### Your instructions
Return only the lines from the top of the material through the line marked by "([u3v.cpp]) and the", unaltered.

▼

(** * cameleon / u3v: register map, enumeration and control handle

  A shallow embedding of the byte-level register codec
  ([register_map.cpp]), the camera enumeration and error conversion
  ([u3v.cpp]) and the control / stream parameter code
  ([control_handle.cpp]) of the U3V host library, together with the
  properties the specification states about them.

  Conventions.  A C++ integer of a fixed width is a [Z] together with the
  wrap-around of its type written out ([static_cast]).  A byte buffer
  ([uint8_t *]) is a [list Z]; writing [buf[i] = v] is stdpp's list
  insertion, reading [buf[i]] is a lookup.  Code that throws returns a
  sum whose left injection carries the exception. *)

From Stdlib Require Import ZArith Lia List String Bool.
From Equations Require Import Equations.
From stdpp Require Import base option list gmap.

Open Scope Z_scope.

(** ** Exceptions *)

(** The exception classes the sources throw.  [ControlError] is declared in
  [register_map.cpp] as a [std::runtime_error] with inherited
  constructors: it carries its [what()] text only. *)
Inductive exception : Type :=
| runtime_error (what : string)
| ControlError (what : string)
| StreamError (what : string).

Definition what (e : exception) : string :=
match e with
| runtime_error w | ControlError w | StreamError w => w
end.

(** A computation that either throws or returns a value. *)
Definition result (A : Type) : Type := (exception + A)%type.
Definition throw {A : Type} (e : exception) : result A := inl e.
Definition ret {A : Type} (a : A) : result A := inr a.

(** ** Fixed-width integer types *)

Module IntegerTypes.

(** An integral type: its [sizeof] in bytes and its signedness. *)
Record IntType : Type := MkIntType { sizeof : nat; is_signed : bool }.

Definition uint8_t : IntType := MkIntType 1 false.
Definition uint16_t : IntType := MkIntType 2 false.
Definition uint32_t : IntType := MkIntType 4 false.
Definition uint64_t : IntType := MkIntType 8 false.
Definition int8_t : IntType := MkIntType 1 true.
Definition int16_t : IntType := MkIntType 2 true.
Definition int32_t : IntType := MkIntType 4 true.
Definition int64_t : IntType := MkIntType 8 true.
(** [int] and [size_t] of the 64-bit targets the library builds for. *)
Definition int : IntType := int32_t.
Definition size_t : IntType := uint64_t.

Definition bits (T : IntType) : Z := 8 * Z.of_nat (sizeof T).

(** Conversion of a mathematical integer to [T]: reduction modulo
    [2^bits], into the two's complement range when [T] is signed. *)
Definition static_cast (T : IntType) (z : Z) : Z :=
  if is_signed T
  then (z + 2 ^ (bits T - 1)) mod 2 ^ bits T - 2 ^ (bits T - 1)
  else z mod 2 ^ bits T.

(** The values of [T]. *)
Definition representable (T : IntType) (z : Z) : Prop :=
  if is_signed T
  then - 2 ^ (bits T - 1) <= z < 2 ^ (bits T - 1)
  else 0 <= z < 2 ^ bits T.

(** Integral promotion: a type narrower than [int] is computed with as
    [int]. *)
Definition promote (T : IntType) : IntType :=
  if (sizeof T <? sizeof int)%nat then int else T.

(** The numeric register widths: 8, 16, 32 and 64 bits. *)
Definition register_width (T : IntType) : Prop :=
  sizeof T = 1%nat \/ sizeof T = 2%nat \/ sizeof T = 4%nat \/ sizeof T = 8%nat.

End IntegerTypes.
Export IntegerTypes.

(** ** register_map.cpp *)

Module RegisterMap.

(** A byte buffer, addressed from its first element. *)
Abbreviation buffer := (list Z).

(** [bytes[i]]; reading past the end of the array is undefined in C++ and
    reads 0 here. *)
Definition load (bytes : buffer) (i : nat) : Z := nth i bytes 0.

(** One iteration of the loop of the function template [ParseBytes]:
    [result |= static_cast<T>(bytes[i]) << (8 * i)].  The byte is
    converted to [T]; the shift is done in the promoted type, where a
    signed result wraps around (two's complement, as C++20 defines it);
    the compound assignment converts back to [T]. *)
Definition ParseBytes_step (T : IntType) (bytes : buffer) (result : Z) (i : nat) : Z :=
  static_cast T
    (Z.lor result
       (static_cast (promote T)
          (Z.shiftl (static_cast T (load bytes i)) (8 * Z.of_nat i)))).

(** [template <typename T> T ParseBytes(const uint8_t *bytes)] *)
Definition ParseBytes (T : IntType) (bytes : buffer) : Z :=
  fold_left (ParseBytes_step T bytes) (seq 0 (sizeof T)) 0.

(** One iteration of the loop of the integral [dumpBytes]:
    [buf[i] = static_cast<uint8_t>(value >> (i * 8))]. *)
Definition dumpBytes_step (value : Z) (buf : buffer) (i : nat) : buffer :=
  <[ i := static_cast uint8_t (Z.shiftr value (Z.of_nat i * 8)) ]> buf.

(** [dumpBytes(const T &value, uint8_t *buf)] for an integral [T]; the
    result is the buffer after the call. *)
Definition dumpBytes (T : IntType) (value : Z) (buf : buffer) : buffer :=
  fold_left (dumpBytes_step value) (seq 0 (sizeof T)) buf.

(** [enum class BusSpeed : uint8_t] *)
Inductive BusSpeed : Type :=
| LowSpeed | FullSpeed | HighSpeed | SuperSpeed | SuperSpeedPlus.

(** The enumerators' values. *)
Definition BusSpeed_value (s : BusSpeed) : Z :=
  match s with
  | LowSpeed => 1
  | FullSpeed => 2
  | HighSpeed => 4
  | SuperSpeed => 8
  | SuperSpeedPlus => 16
  end.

▲

### Exercise response
(** * cameleon / u3v: register map, enumeration and control handle

  A shallow embedding of the byte-level register codec
  ([register_map.cpp]), the camera enumeration and error conversion
  ([u3v.cpp]) and the control / stream parameter code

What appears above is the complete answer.